A giant fusiform middle cerebral artery treated by low-flow superficial temporal artery bypass: A case report.

作者信息

Mai Duy Ton, Tran Trung Kien, Nguyen Tien Dung, Bui Quoc Viet, Dinh Trung Hieu, Dao Viet Phuong, Nguyen The Hao

机构信息

Stroke Center, Bach Mai Hospital, Hanoi, Vietnam.

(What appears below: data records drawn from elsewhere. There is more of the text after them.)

(** The elements of one array sort like their numbers: [u] is the unescaped
    name of the array, with which the unescaped names of its elements start. *)
Theorem array_names_sorted u n m :
  (0 <= n <= INT64_MAX)%Z -> (0 <= m <= INT64_MAX)%Z ->
  Z.sgn (compare_names memcmp (u ++ elektraWriteArrayNumber n ++ [NUL])
           (u ++ elektraWriteArrayNumber m ++ [NUL])) = Z.sgn (n - m).
Proof.
  intros Hn Hm. rewrite compare_names_memcmp, name_order_app, name_order_refl by done. cbn [Z.eqb].
  destruct (Z.lt_total n m) as [H|[<-|H]].
  - pose proof (write_order_lt n m [NUL] ltac:(lia) ltac:(lia)). lia.
  - rewrite name_order_refl. lia.
  - pose proof (write_order_lt m n [NUL] ltac:(lia) ltac:(lia)) as Ho.
    apply name_order_antisym in Ho. lia.
Qed.

(** ** The buffer of elektraArrayIncName *)

Lemma array_buffer_fits n :
  (0 <= n <= INT64_MAX)%Z ->
  length (elektraWriteArrayNumber n) + 1 <= ELEKTRA_MAX_ARRAY_SIZE <-> (n < 10 ^ 10)%Z.
Proof.
  intros Hn. destruct (decimals_exist n) as [k Hk]; [lia|].
  rewrite (write_array_number k) by (done || lia). cbn [length].
  rewrite length_app, length_replicate, length_fixed. unfold ELEKTRA_MAX_ARRAY_SIZE.
  apply decimals_bound in Hk as [H1 H2]. split; intros H.
  - assert (10 ^ (Z.of_nat k + 1) <= 10 ^ 10)%Z by (apply Z.pow_le_mono_r; lia). lia.
  - destruct (decide (k <= 9)); [lia|]. specialize (H2 ltac:(lia)).
    assert (10 ^ 10 <= 10 ^ Z.of_nat k)%Z by (apply Z.pow_le_mono_r; lia). lia.
Qed.

Lemma elektraArrayIncName_spec {R : Rec} K S l k name base :
  K !! l = Some k -> k_key k = Some name -> base_of (keySize k) (keyUSize k) (k_uname k) = base ->
  (base = lit "#" ->
     elektraArrayIncName (Some l) (mkHeap K S) =
     bindM (keySetBaseName (Some l) (Some (lit "#0"))) (fun _ => ret 0%Z) (mkHeap K S)) /\
  (forall n, (0 <= n <= INT64_MAX)%Z -> base = elektraWriteArrayNumber n ->
     elektraArrayIncName (Some l) (mkHeap K S) =
       if (n <? 10 ^ 10 - 1)%Z then
         bindM (keySetBaseName (Some l) (Some (elektraWriteArrayNumber (n + 1)))) (fun _ => ret 0%Z)
           (mkHeap K S)
       else if (n =? 10 ^ 10 - 1)%Z then Undefined
       else Ret (-1)%Z (mkHeap K S)).
Proof.
  intros Hk Hn Hb.
  assert (forall (f : option cstr -> M Z),
    bindM (keyBaseName (Some l)) f (mkHeap K S) = f (Some base) (mkHeap K S)) as Hbase.
  { intros f. unfold keyBaseName, bindM, get_key. cbn [h_keys]. rewrite Hk. cbn iota. by rewrite Hn, Hb. }
  assert (forall (f : Z -> M Z), bindM (elektraArrayValidateName (Some l)) f (mkHeap K S) =
                                  f (array_syntax base) (mkHeap K S)) as Hval.
  { intros f. unfold bindM at 1. unfold elektraArrayValidateName. rewrite Hbase. done. }
  unfold elektraArrayIncName. rewrite Hbase, Hval. split.
  - intros ->. done.
  - intros n Hr ->. rewrite array_syntax_write by done. unfold id. cbn [default from_option].
    destruct (Z.ltb_spec n (10 ^ 10)%Z) as [H1|H1].
    + change (1 =? -1)%Z with false. cbn iota zeta. rewrite elektraReadArrayNumber_write by done.
      change (1 =? 0)%Z with false. cbn iota.
      destruct (Z.leb_spec INT64_MAX n) as [H2|H2]; [unfold INT64_MAX in *; lia|].
      pose proof (array_buffer_fits (n + 1) ltac:(lia)) as Hfit.
      destruct (Nat.ltb_spec ELEKTRA_MAX_ARRAY_SIZE (length (elektraWriteArrayNumber (n + 1)) + 1)),
        (Z.ltb_spec n (10 ^ 10 - 1)%Z); try done; try (exfalso; lia).
      destruct (Z.eqb_spec n (10 ^ 10 - 1)%Z); [done|lia].
    + change (-1 =? -1)%Z with true. cbn iota.
      destruct (Z.ltb_spec n (10 ^ 10 - 1)%Z); [lia|]. destruct (Z.eqb_spec n (10 ^ 10 - 1)%Z); [lia|]. done.
Qed.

Department of Neurosurgery, Bach Mai Hospital, Hanoi, Vietnam.

出版信息

Radiol Case Rep. 2021 Nov 18;17(1):254-258. doi: 10.1016/j.radcr.2021.10.050. eCollection 2022 Jan.

Abstract

A giant fusiform aneurysm of the middle cerebral artery is a disease that causes many difficulties for endovascular intervention as well as surgery. No 1 solution is optimal for all cases, however for post-bifurcation aneurysms, trapping the aneurysms with a reanastomosis reimplantation, an in situ side to side bypass is feasible and has good results. We reported a 28-year-old male patient, admitted to the hospital because of severe headache, Glasgow Coma Scale 13 points, left hemiplegia, was diagnosed with subarachnoid hemorrhage due to rupture of a giant fusiform aneurysm of the middle cerebral artery in the M2 segment, Hunt and Hess grade 4. The patient underwent microsurgery with clipping aneurysm combined with a low-flow technique connecting the superficial temporal artery to the middle cerebral artery. Our findings suggest that surgery to connect the superficial temporal artery to the M2 segment and at the same time obstructing the parent artery occlusion of selected giant MCA aneurysm is an option to consider.

摘要

大脑中动脉巨大梭形动脉瘤是一种给血管内介入治疗和手术带来诸多困难的疾病。没有一种解决方案对所有病例都是最佳的,然而对于分叉后动脉瘤,采用再吻合再植入术夹闭动脉瘤,原位端侧搭桥是可行的且效果良好。我们报道了一名28岁男性患者,因剧烈头痛入院,格拉斯哥昏迷量表评分为13分,左侧偏瘫,被诊断为大脑中动脉M2段巨大梭形动脉瘤破裂导致蛛网膜下腔出血,Hunt和Hess分级为4级。该患者接受了显微手术,夹闭动脉瘤并采用低流量技术将颞浅动脉与大脑中动脉相连。我们的研究结果表明,将颞浅动脉与M2段相连并同时阻塞供血动脉来治疗某些大脑中动脉巨大动脉瘤是一种可供考虑的选择。